▸ **Work request**:
Of the material below, the lines to be retyped are those from the line containing "decodes to itself. *)" through the line containing "Definition utf8_valid (s", inclusive; reproduce them exactly.

==== The data

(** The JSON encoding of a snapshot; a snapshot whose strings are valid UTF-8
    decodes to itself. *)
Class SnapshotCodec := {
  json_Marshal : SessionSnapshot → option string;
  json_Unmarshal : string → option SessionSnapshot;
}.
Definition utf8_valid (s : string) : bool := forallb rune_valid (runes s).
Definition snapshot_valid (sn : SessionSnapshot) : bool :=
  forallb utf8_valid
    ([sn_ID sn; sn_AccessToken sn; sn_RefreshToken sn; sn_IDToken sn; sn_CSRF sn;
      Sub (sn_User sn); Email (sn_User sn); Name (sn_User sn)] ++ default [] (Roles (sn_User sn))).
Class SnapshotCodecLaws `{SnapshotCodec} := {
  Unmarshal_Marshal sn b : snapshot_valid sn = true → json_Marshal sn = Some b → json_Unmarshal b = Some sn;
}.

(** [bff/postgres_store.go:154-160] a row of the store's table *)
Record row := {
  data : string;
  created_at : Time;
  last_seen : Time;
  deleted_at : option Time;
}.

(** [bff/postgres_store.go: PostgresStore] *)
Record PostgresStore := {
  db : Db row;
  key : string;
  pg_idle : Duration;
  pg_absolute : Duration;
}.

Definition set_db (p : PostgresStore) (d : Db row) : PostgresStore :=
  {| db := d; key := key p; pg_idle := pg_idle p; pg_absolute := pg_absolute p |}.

========

▸ **Exercise output**:
    decodes to itself. *)
Class SnapshotCodec := {
  json_Marshal : SessionSnapshot → option string;
  json_Unmarshal : string → option SessionSnapshot;
}.
Definition utf8_valid (s : string) : bool := forallb rune_valid (runes s).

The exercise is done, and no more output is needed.